• [Task statement]:
From the entries below, please gather each line containing the string "JSON".

• [Task material]:
————

(** * Search lifecycle of the tool-discovery front end

    A shallow embedding of the React front end's search path:

    - [Validator]: [validateQuery] of [SearchSection.jsx] and the checks that
      [handleSearch] repeats inline before it touches the network;
    - [Json]: the JSON values that travel through [JSON.stringify] and
      [JSON.parse];
    - [Gateway]: [api.searchTools], the classification of a failed
      [axios.post] into a thrown [Error];
    - [Simulator]: the [tick] closure of [handleSearch] (stage table, easing,
      dynamic cap);
    - [Controller]: the [useSearch] hook as a step function over the events
      of the event loop (submission, interval tick, settlement of the
      network call, completion-hold timeout);
    - [Toasts]: [addToast] and [removeToast] of the toast container;
    - [SearchSection] and [App]: the handlers of the search form and the
      component that wires them to the hook;
    - [ResultsSection]: the markup made of the analysis text.

    JavaScript numbers are modelled by exact integers and rationals: clock
    readings and percentages are integers, the easing ratio is a rational.
    The one product of the validator, by [0.3], is also taken in binary64
    arithmetic ([ValidatorDoubles]). *)

From Stdlib Require Import ZArith QArith Qround Lqa NArith List String Ascii Bool Lia.
From Stdlib Require Import Sorted DecimalString DecimalZ DecimalFacts DecimalPos.
From Stdlib Require Import PrimFloat Uint63.
Import ListNotations.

————

• [Problem solution]:
    - [Json]: the JSON values that travel through [JSON.stringify] and
      [JSON.parse];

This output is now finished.